First I tried to wipe off the excess cream with a few tissues I had also packed. Useless. I then resorted to large amounts of toilet paper which cleared up most of the excess but in the end I was simply left with a large amount of toilet paper covered with a slimy creamy substance and still had a lot of gooey clothing. Much toilet flushing ensued to dispose of the toilet paper as I couldn't really just leave this sort of suspicious looking material in the bin.

I still didn't feel able to stuff the clothes into a laundry bag as it was still pretty messy. I then tried washing off the remaining excess sun cream under the shower. A hopeless failure. As the sun cream was waterproof and I had no detergent, this now meant that not only was my clothing still slimy but it was now also soaking wet.

I wrung out the items as best I could, draped them over a few hangers on the shower rail in the bathroom and then tried to dry them off with the hair dryer. The hair dryer was bolted to the wall and didn't really reach as far as the shower so I had to hold up each item by hand and try to dry them one by one. I gave up after a while.

OK, the maid would be here the next morning. What would she make of the new hotel guest who had only arrived the night before and now had a large amount of wet clothing hanging in the bathroom with suspicious white slimy patches all over it?
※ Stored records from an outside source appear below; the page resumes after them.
(* ===== verification/Relay.v ===== *)
(** [TcpRelayServer::ConnectionHandler] of
    [infrastructure/relay/TcpRelayServer.h]: from an accepted client socket to a
    tunnel through the proxy (HTTP CONNECT, authentication rounds, gateway
    retries), or to a clean failure.

    The network is a parameter: functions of a state [W] that answer the socket
    calls.  The authentication provider is any instance of
    [IAuthenticationProvider].  Every call with an effect is recorded in a
    trace, on which the theorems speak: what is acquired and released, how many
    requests are sent, and what precedes a tunnel.  The two [goto] labels are
    two fuelled loops; [handler_owns_its_resources] shows the fuel is enough. *)

From stdpp Require Import gmultiset.
From S2P Require Import Prelude.
From S2P Require Import Text.
From S2P Require Import Auth.

(** * Configuration and data *)

Record RelayConfig := mkRelayConfig {
  m_proxyHost : text;
  m_proxyPort : Z;
  m_proxyAuthRequired : bool;
  m_kerberosAuth : bool;
  m_proxyConfigId : Z;
  m_proxyUser : text;
  m_proxyPassword : text
}.

Record RelayContext := mkRelayContext {
  rx_client_sock : Z;
  rx_orig_dest_ip : Z;
  rx_orig_dest_port : Z;
  rx_proxy_config_id : Z;
  rx_is_ipv6 : bool
}.

(** [inet_ntop(AF_INET)] of an address in network byte order. *)
Definition inet_ntop (ip : Z) : text :=
  to_string (Z.land ip 255) ++ lit "." ++ to_string (Z.land (Z.shiftr ip 8) 255) ++ lit "."
  ++ to_string (Z.land (Z.shiftr ip 16) 255) ++ lit "." ++ to_string (Z.land (Z.shiftr ip 24) 255).

Definition crlf : text := [13; 10].

Definition connect_line (ip_str : text) (dest_port : Z) : text :=
  lit "CONNECT " ++ ip_str ++ lit ":" ++ to_string dest_port ++ lit " HTTP/1.1" ++ crlf
  ++ lit "Host: " ++ ip_str ++ lit ":" ++ to_string dest_port ++ crlf.

Definition auth_line (t : AuthProviderType) (token : text) : text :=
  match t with
  | Basic => lit "Proxy-Authorization: Basic " ++ token ++ crlf
  | KerberosAgent => lit "Proxy-Authorization: Negotiate " ++ token ++ crlf
  end.

Definition connect_end : text := lit "Proxy-Connection: Keep-Alive" ++ crlf ++ crlf.

Inductive RecvResult := RecvData (bytes : text) | RecvClosed | RecvError.

Definition MAX_GATEWAY_RETRIES : Z := 3.

(** M2: "HTTP/1.x 200" at the start of the response. *)
Definition status_200 (resp : text) : bool :=
  (12 <=? Z.of_nat (length resp)) && text_eqb (take 7 resp) (lit "HTTP/1.")
  && (nth 8 resp 0 =? 32)
  && (nth 9 resp 0 =? 50) && (nth 10 resp 0 =? 48) && (nth 11 resp 0 =? 48).

Definition is_407 (resp : text) : bool := strstr resp (lit "407").

Definition is_gateway_error (resp : text) : bool :=
  contains (lit "504") resp || contains (lit "502") resp.

(** * The trace *)

Inductive Event :=
| EvResolved                               (* getaddrinfo returned a list *)
| EvSocket (s : Z)
| EvConnected (s : Z)
| EvSend (s : Z) (request : text)
| EvRecv (s : Z) (r : RecvResult)
| EvCreated (id : Z)                       (* CreateContext succeeded *)
| EvCreateFailed
| EvContinued (id : Z) (ok : bool)
| EvCloseContext (id : Z)
| EvCloseSocket (s : Z)
| EvFreeAddrInfo
| EvProxyError                             (* monitor->IncrementProxyErrors *)
| EvLatency                                (* monitor->RecordLatency *)
| EvSleep (ms : Z)
| EvStartBridge (client proxy : Z)
| EvWsaStartup
| EvWsaCleanup.

Inductive Outcome :=
| Returned                                 (* the handler returned an error *)
| Bridged (client proxy : Z)               (* the sockets went to StartBridge *)
| Terminated                               (* an exception left the thread *)
| OutOfFuel.

Section relay.
Context {W P : Type} `{!IAuthenticationProvider P}.
Context (net_resolve : text → W → option Z * W)
        (net_socket : W → option Z * W)
        (net_connect : Z → Z → Z → W → bool * W)
        (net_send : Z → text → W → bool * W)
        (net_recv : Z → W → RecvResult * W).
(** What the other handler threads have done to the shared token since. *)
Context (other_threads : W → text → text).
Context (cfg : RelayConfig).

Record HState := mkHState {
  hs_world : W;
  hs_provider : option P;      (* m_authProvider *)
  hs_token : text;             (* m_lastAuthToken *)
  hs_trace : list Event
}.

Definition emit (e : Event) (s : HState) : HState :=
  mkHState (hs_world s) (hs_provider s) (hs_token s) (hs_trace s ++ [e]).
Definition emits (es : list Event) (s : HState) : HState :=
  mkHState (hs_world s) (hs_provider s) (hs_token s) (hs_trace s ++ es).
Definition set_world (w : W) (s : HState) : HState :=
  mkHState w (hs_provider s) (hs_token s) (hs_trace s).
Definition set_provider (p : P) (s : HState) : HState :=
  mkHState (hs_world s) (Some p) (hs_token s) (hs_trace s).
Definition set_token (t : text) (s : HState) : HState :=
  mkHState (hs_world s) (hs_provider s) t (hs_trace s).

(** [if (authContextActive && m_authProvider) CloseContext(authContextId)]:
    the active context is [ctx]. *)
Definition close_context (ctx : option Z) (s : HState) : HState :=
  match ctx, hs_provider s with
  | Some id, Some p => emit (EvCloseContext id) (set_provider (ap_CloseContext id p) s)
  | _, _ => s
  end.

(** [CreateContext("HTTP/" + m_proxyHost)] *)
Definition create_context (p : P) (s : HState) : CreateContextResult * HState :=
  let '(r, p') := ap_CreateContext (lit "HTTP/" ++ m_proxyHost cfg) p in
  (r, emit (if cc_success r then EvCreated (cc_context_id r) else EvCreateFailed)
        (set_provider p' s)).

(** The way out of every failure after the proxy socket exists. *)
Definition abandon (client_sock proxy_sock : Z) (s : HState) : HState :=
  emits [EvCloseSocket client_sock; EvCloseSocket proxy_sock; EvFreeAddrInfo] s.

Definition fail_round (client_sock proxy_sock : Z) (ctx : option Z) (s : HState) : HState :=
  abandon client_sock proxy_sock (close_context ctx (emit EvProxyError s)).

(** The authorization header of a request: a fresh context when none is
    active, the shared token otherwise. *)
Definition authorize (ctx : option Z) (s : HState) : option Z * text * HState :=
  match hs_provider s with
  | Some p =>
      if m_proxyAuthRequired cfg then
        match ctx with
        | None =>
            let '(r, s) := create_context p s in
            if cc_success r
            then (Some (cc_context_id r), auth_line (ap_GetType p) (cc_token r), s)
            else (None, [], s)
        | Some id =>
            (ctx, auth_line (ap_GetType p) (other_threads (hs_world s) (hs_token s)), s)
        end
      else (ctx, [], s)
  | None => (ctx, [], s)
  end.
I might as well just kill myself now in embarrasment. The suicide would hopefully generate more column inches in the press than idle speculation about the state of the suicidee's clothing I thought to myself. I went to bed and had a sleepless night - quite impressive considering it was now 5am in my own personal body clock.

The Florida morning arrived, dazzlingly bright and I still had a bathroom full of ugly wet clothes. I went to breakfast and related the whole sorry tale to my colleague who chuckled politely at my dilemma. This was worse than the time I left bloodstains all over the hotel bedsheets in Romania (ask me about that sometime), he was kind enough to remind me.
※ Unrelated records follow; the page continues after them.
(* ===== verification/Bridge.v ===== *)
(** The bridge of [infrastructure/relay/TcpRelayServer.h]: [OneWayRelay] copies
    one direction, [StartBridge] runs two of them on the same pair of sockets,
    and the last to finish closes both.

    [OneWayRelay] is an executable loop over the answers of [recv] and [send]
    that yields the actions it performs; its fuel bounds the number of chunks,
    and a run that uses it up is reported as still running.  The two threads
    share [pair->refs] and the sockets: [bridge_step] interleaves their actions
    one at a time, in any order. *)

From S2P Require Import Prelude.
From S2P Require Import Text.
From S2P Require Import Relay.

Record RelayPair := mkRelayPair { sock_client : Z; sock_proxy : Z; refs : Z }.

(** What one thread does to the shared objects. *)
Inductive action :=
| ARecv (from : Z)
| ASend (to : Z) (bytes : text)
| AShutdownSend (to : Z)
| ACount (n : Z)                 (* counter->fetch_add *)
| ADecRef.                       (* InterlockedDecrement, and closing at 0 *)

(** * One direction *)

Section one_way.
Context {W : Type} (net_recv : Z → W → RecvResult * W)
        (net_send : Z → text → W → option Z * W).

(** [send] accepts at least one byte of a non-empty buffer, or fails. *)
Definition send_ok : Prop :=
  ∀ s buf w n, buf ≠ [] → fst (net_send s buf w) = Some n → 1 <= n <= Z.of_nat (length buf).

(** The inner loop [while (sent < len)]: what was accepted, and whether all of
    the chunk was.  The fuel is the length of the chunk. *)
Fixpoint send_all (fuel : nat) (to : Z) (buf : text) (w : W) : bool * text * list action * W :=
  match buf with
  | [] => (true, [], [], w)
  | _ =>
      match fuel with
      | O => (false, [], [], w)
      | S fuel' =>
          match net_send to buf w with
          | (None, w') => (false, [], [ASend to []], w')
          | (Some n, w') =>
              let sent := take (Z.to_nat n) buf in
              let '(ok, rest, acts, w'') := send_all fuel' to (drop (Z.to_nat n) buf) w' in
              (ok, sent ++ rest, ASend to sent :: acts, w'')
          end
      end
  end.

Record relayed := mkRelayed {
  rl_received : text;          (* what [recv] delivered *)
  rl_delivered : text;         (* what [send] accepted *)
  rl_total : Z;                (* total_bytes *)
  rl_finished : bool;
  rl_error : bool;             (* left through the send error *)
  rl_actions : list action
}.

Definition finish (to : Z) (total : Z) : list action := [ACount total; AShutdownSend to; ADecRef].

Fixpoint OneWayRelay (fuel : nat) (from to : Z) (total : Z) (w : W) : relayed :=
  match fuel with
  | O => mkRelayed [] [] total false false []
  | S fuel' =>
      match net_recv from w with
      | (RecvData chunk, w) =>
          let '(ok, sent, acts, w) := send_all (length chunk) to chunk w in
          if ok then
            let r := OneWayRelay fuel' from to (total +u64 Z.of_nat (length chunk)) w in
            mkRelayed (chunk ++ rl_received r) (sent ++ rl_delivered r) (rl_total r)
              (rl_finished r) (rl_error r) (ARecv from :: acts ++ rl_actions r)
          else mkRelayed chunk sent total true true (ARecv from :: acts ++ finish to total)
      | (_, _) => mkRelayed [] [] total true false (ARecv from :: finish to total)
      end
  end.

Lemma send_all_prefix fuel to buf w :
  let '(ok, sent, _, _) := send_all fuel to buf w in
  (∃ rest, buf = sent ++ rest) ∧ (ok = true → sent = buf).
Proof.
  revert buf w. induction fuel as [|fuel IH]; intros [|b buf] w; cbn [send_all].
  - split; [by exists []|done].
  - split; [by eexists|done].
  - split; [by exists []|done].
  - destruct (net_send to (b :: buf) w) as [[n|] w']; [|split; [by eexists|done]].
    specialize (IH (drop (Z.to_nat n) (b :: buf)) w').
    destruct (send_all fuel to _ w') as [[[ok rest] acts] w'']. destruct IH as [[more Hm] Ha].
    pose proof (take_drop (Z.to_nat n) (b :: buf)) as Htd. split.
    + exists more. rewrite <- app_assoc, <- Hm. done.
    + intros Hok. by rewrite (Ha Hok).
Qed.

(** Enough fuel: the inner loop ends by itself. *)
Lemma send_all_ends fuel to buf w :
  send_ok → (length buf <= fuel)%nat →
  let '(ok, sent, acts, _) := send_all fuel to buf w in
  ok = false → ∃ pre, acts = pre ++ [ASend to []].
Proof.
  intros Hs. revert buf w. induction fuel as [|fuel IH]; intros [|b buf] w Hl; cbn [send_all]; try done.
  - simpl in Hl. lia.
  - destruct (net_send to (b :: buf) w) as [[n|] w'] eqn:E; [|intros _; by exists []].
    assert (1 <= n <= Z.of_nat (length (b :: buf))) as Hn.
    { apply (Hs to (b :: buf) w); [done|by rewrite E]. }
    specialize (IH (drop (Z.to_nat n) (b :: buf)) w').
    rewrite length_drop in IH. specialize (IH ltac:(simpl in *; lia)).
    destruct (send_all fuel to _ w') as [[[ok rest] acts] w''].
    intros Hok. destruct (IH Hok) as [pre ->]. by eexists (_ :: pre).
Qed.

(** The actions of the copying loop itself. *)
Definition data_action (from to : Z) (a : action) : Prop :=
  match a with ARecv s => s = from | ASend s _ => s = to | _ => False end.

Lemma send_all_actions fuel from to buf w :
  let '(_, _, acts, _) := send_all fuel to buf w in Forall (data_action from to) acts.
Proof.
  revert buf w. induction fuel as [|fuel IH]; intros [|b buf] w; cbn [send_all]; try done.
  destruct (net_send to (b :: buf) w) as [[n|] w']; [|by repeat constructor].
  specialize (IH (drop (Z.to_nat n) (b :: buf)) w').
  destruct (send_all fuel to _ w') as [[[ok rest] acts] w'']. by constructor.
Qed.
After breakfast I returned to my room, still unable to decide how I would disguise my predicament and get my clothing into a fit state to hand over to the hotel to be washed. I turned the corner just in time to see the maid exiting my room and about to close the door behind her. She looked up to see me approaching. Our eyes met. At this point, fear and embarrassment almost overcame me and I considered launching myself over the parapet and plunging five floors down into the hotel atrium. I just about managed to resist the temptation and kept walking. She smiled sweetly at me, but we both knew, behind the smile she was mentally assessing just exactly what kind of a weirdo I was. But she was a real pro. She held the smile, paused and kept the door open for me. I went in. No words were exchanged. The door closed beind me.
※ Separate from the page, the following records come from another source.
(** What each socket has still to receive, piece by piece, beside any other
    state of the network. *)
Abbreviation World := (gmap Z (list text) * V)%type.

Definition beside {A} (f : V → A * V) (w : World) : A * World :=
  let '(a, v) := f (snd w) in (a, (fst w, v)).

Definition stream_recv (x : Z) (w : World) : RecvResult * World :=
  match fst w !!! x with
  | [] => (RecvClosed, w)
  | piece :: rest => (RecvData piece, (<[x := rest]> (fst w), snd w))
  end.

(** The pieces received on a socket. *)
Fixpoint received (x : Z) (tr : list Event) : list text :=
  match tr with
  | [] => []
  | EvRecv y (RecvData b) :: tr' => if decide (y = x) then b :: received x tr' else received x tr'
  | _ :: tr' => received x tr'
  end.

Lemma received_app x tr tr' : received x (tr ++ tr') = received x tr ++ received x tr'.
Proof.
  induction tr as [|e tr IH]; [done|]. cbn [app received]. destruct e as [| | | |y [b| |]| | | | | | | | | | | |]; try done.
  destruct (decide (y = x)); [|done]. by rewrite IH.
Qed.

Lemma received_silent x es : Forall silent es → received x es = [].
Proof. induction 1 as [|e es He _ IH]; [done|]. cbn [received]. by destruct e. Qed.

(** What came and what is to come is the stream. *)
Definition positioned (segs : gmap Z (list text)) (s : HState World P) : Prop :=
  ∀ x, segs !!! x = received x (hs_trace s) ++ fst (hs_world s) !!! x.

Lemma beside_fst {A} (f : V → A * V) (w : World) : fst (snd (beside f w)) = fst w.
Proof. unfold beside. by destruct (f (snd w)). Qed.

Lemma positioned_world segs (w : World) s :
  fst w = fst (hs_world s) → positioned segs s → positioned segs (set_world w s).
Proof. intros E H x. cbn. rewrite E. apply H. Qed.

Lemma positioned_emits segs es s : Forall silent es → positioned segs s → positioned segs (emits es s).
Proof. intros He H x. cbn. rewrite received_app, (received_silent x es He), app_nil_r. apply H. Qed.

Lemma stream_recv_positioned segs x s :
  positioned segs s →
  positioned segs (emit (EvRecv x (fst (stream_recv x (hs_world s)))) (set_world (snd (stream_recv x (hs_world s))) s)).
Proof.
  intros H y. specialize (H y). unfold stream_recv. cbn. rewrite received_app.
  destruct (fst (hs_world s) !!! x) as [|piece rest] eqn:E; cbn; [by rewrite app_nil_r|].
  rewrite H, <- app_assoc. f_equal. destruct (decide (x = y)) as [->|Hne].
  - by rewrite E, lookup_total_insert_eq.
  - by rewrite lookup_total_insert_ne.
Qed.

Section run.
Context (net_resolve : text → V → option Z * V)
        (net_socket : V → option Z * V)
        (net_connect : Z → Z → Z → V → bool * V)
        (net_send : Z → text → V → bool * V)
        (other_threads : World → text → text)
        (cfg : RelayConfig).

(** The handler over a network whose sockets receive these streams. *)
Definition run_over (ctx : RelayContext) (segs : gmap Z (list text)) (v : V) (p : option P) (token : text) :=
  run_handler (λ h, beside (net_resolve h)) (beside net_socket) (λ x a b, beside (net_connect x a b))
    (λ x t, beside (net_send x t)) stream_recv other_threads cfg ctx (segs, v) p token.

Lemma positioned_invariant ip port segs :
  handler_invariant (λ h, beside (net_resolve h)) (beside net_socket) (λ x a b, beside (net_connect x a b))
    (λ x t, beside (net_send x t)) stream_recv ip port (positioned segs).
Proof.
  split; intros.
  - by apply positioned_emits.
  - done.
  - done.
  - by apply positioned_world; [apply beside_fst|].
  - by apply positioned_world; [apply beside_fst|].
  - by apply positioned_world; [apply beside_fst|].
  - intros y. cbn [hs_trace hs_world emit emits set_world]. rewrite received_app, beside_fst. cbn [received]. rewrite app_nil_r. apply H0.
  - by apply stream_recv_positioned.
Qed.

Lemma last_recv_received tr x b : last_recv tr = Some (x, RecvData b) → ∃ before, received x tr = before ++ [b].
Proof.
  induction tr as [|e tr IH] using rev_ind; [done|]. rewrite last_recv_app, received_app.
  assert (Hs : match e with EvRecv _ _ => False | _ => True end → received x [e] = []) by by destruct e.
  destruct e as [| | | |y r| | | | | | | | | | | |]; try (intros H; rewrite Hs, app_nil_r by done; by apply IH).
  intros [= -> ->]. cbn [received]. rewrite decide_True by done. by eexists.
Qed.

(** The answer a tunnel starts from is one piece of the stream; the pieces
    before it are answers to earlier requests, those after it are left. *)
Lemma bridged_position ctx segs v p token :
  let '(o, h) := run_over ctx segs v p token in
  match o with
  | Bridged c x =>
      c = rx_client_sock ctx ∧
      ∃ before answer, segs !!! x = before ++ answer :: fst (hs_world h) !!! x ∧ status_200 answer = true
  | _ => True
  end.
Proof.
  pose proof (handler_keeps _ _ _ _ _ other_threads cfg _ _ _
    (positioned_invariant (rx_orig_dest_ip ctx) (rx_orig_dest_port ctx) segs) ctx
    (start_state (segs, v) p token) eq_refl eq_refl (λ x, eq_refl)) as Hpos.
  pose proof (handler_post (λ h, beside (net_resolve h)) (beside net_socket) (λ x a b, beside (net_connect x a b))
    (λ x t, beside (net_send x t)) stream_recv other_threads cfg (rx_client_sock ctx) ctx
    (start_state (segs, v) p token) eq_refl) as Hpost.
  unfold run_over, run_handler. destruct (ConnectionHandler _ _ _ _ _ _ _ ctx _) as [o h].
  destruct o as [|c x| |]; try done. destruct Hpost as (-> & _ & answer & Hl & H200). split; [done|].
  destruct (last_recv_received _ _ _ Hl) as [before Hb]. exists before, answer. split; [|done].
  rewrite (Hpos x). cbn [snd]. rewrite Hb. by rewrite <- app_assoc.
Qed.
(** A stream that starts with such an answer. *)
Lemma first_answer_tunnels ctx segs v p token x answer rest :
  (∀ h v, is_Some (fst (net_resolve h v))) → (∀ v, fst (net_socket v) = Some x) →
  (∀ a b v, fst (net_connect x a b v) = true) → (∀ t v, fst (net_send x t v) = true) →
  segs !!! x = answer :: rest → status_200 answer = true →
  let '(o, h) := run_over ctx segs v p token in
  o = Bridged (rx_client_sock ctx) x ∧ fst (hs_world h) !!! x = rest.
Proof.
  intros Hres Hsock Hconn Hsend Hs H200.
  apply (granted_at_once _ _ _ _ _ _ _ x (λ w, fst w = segs) (λ w, fst w !!! x = rest)); [|done].
  split; [intros h [? v0] [= ->]; specialize (Hres h v0)|intros [? v0] [= ->]; specialize (Hsock v0)|
          intros a b [? v0] [= ->]; specialize (Hconn a b v0)|intros t [? v0] [= ->]; specialize (Hsend t v0)|];
    [unfold beside; cbn; case_match; done..|].
  intros [? v0] [= ->]. unfold stream_recv. cbn. rewrite Hs.
  exists answer. split; [done|]. split; [done|]. apply lookup_total_insert_eq.
Qed.
End run.

(** * What the bridge copies *)

Section bridge.
Context (client_send : Z → text → V → option Z * V).

Abbreviation to_client := (λ s t, beside (client_send s t)).

Lemma send_all_fst fuel to buf (w : World) :
  let '(_, _, _, w') := send_all to_client fuel to buf w in fst w' = fst w.
Proof.
  revert buf w. induction fuel as [|fuel IH]; intros [|b buf] w; cbn [send_all]; try done.
  pose proof (beside_fst (client_send to (b :: buf)) w) as H.
  destruct (beside (client_send to (b :: buf)) w) as [[n|] w']; [|done]. cbn [snd] in H.
  specialize (IH (drop (Z.to_nat n) (b :: buf)) w'). destruct (send_all _ _ _ _ w') as [[[ok rest] acts] w''].
  by rewrite IH.
Qed.

(** The bridge reads the stream to its end, unless a send fails. *)
Lemma OneWayRelay_reads_all fuel from to total (w : World) :
  (length (fst w !!! from) < fuel)%nat →
  let r := OneWayRelay stream_recv to_client fuel from to total w in
  rl_error r = false → rl_received r = concat (fst w !!! from).
Proof.
  revert total w. induction fuel as [|fuel IH]; intros total w Hf; [lia|]. cbn [OneWayRelay].
  destruct (stream_recv from w) as [r w1] eqn:Er. unfold stream_recv in Er.
  destruct (fst w !!! from) as [|piece rest] eqn:E; injection Er as <- <-; [done|].
  match goal with |- context [send_all to_client ?n to piece ?w1] => pose proof (send_all_fst n to piece w1) as Hw;
    destruct (send_all to_client n to piece w1) as [[[ok sent] acts] w2] end.
  destruct ok; [|done]. cbn [rl_error rl_received concat fst] in *. intros He.
  assert (E2 : fst w2 !!! from = rest) by by rewrite Hw, lookup_total_insert_eq.
  rewrite IH; [by rewrite E2| |done]. rewrite E2. simpl in Hf. lia.
Qed.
She had taken all the clammy clothes down and rehung them much more tidily and in such as way as they would not drip onto the towel I had left on the floor to catch the excess drippage. She had perfectly remade the bed that the previous night I had tossed and turned in so restlessly. The rest of the room had also been tidied immaculately. Hotel staff really have seen everything and I suspect it takes a lot more than my little disaster to shock them. I would barely merit a mention to colleagues during her coffee break other than for her to advise them that there's a potential fruitcake in 510.

5 comments:

Ninja said...

Hahaha...i really enjoyed this post!

Cream disasaters are the worst!!!! I can't tel you how many cothes i've had to throw away cos i just couldn't be arsed into trying 20different ways of getting it out!

Hope the rest of the trip turns out well :p

King of Scurf said...

I just discovered buying new underwear is cheaping than sending it to the hotel laundry - $4 to clean one pair of smalls!

sriyany said...

Ooo this is an excellent post! I almost felt sorry for you when you bumped into the maid but as you say, I think nothing should faze them when it comes to hotel guests.

Note to self: NEVER place sunblock in checked-in luggage :)

Terra Shield said...

LOL. I too enjoyed this post.

King of Scurf said...

sriyany: I'm sure some enterprising hotel staff could write a book about the kind of things they find guests getting up to.

Terra: Thanks - I'm just slowly getting over the embarassment.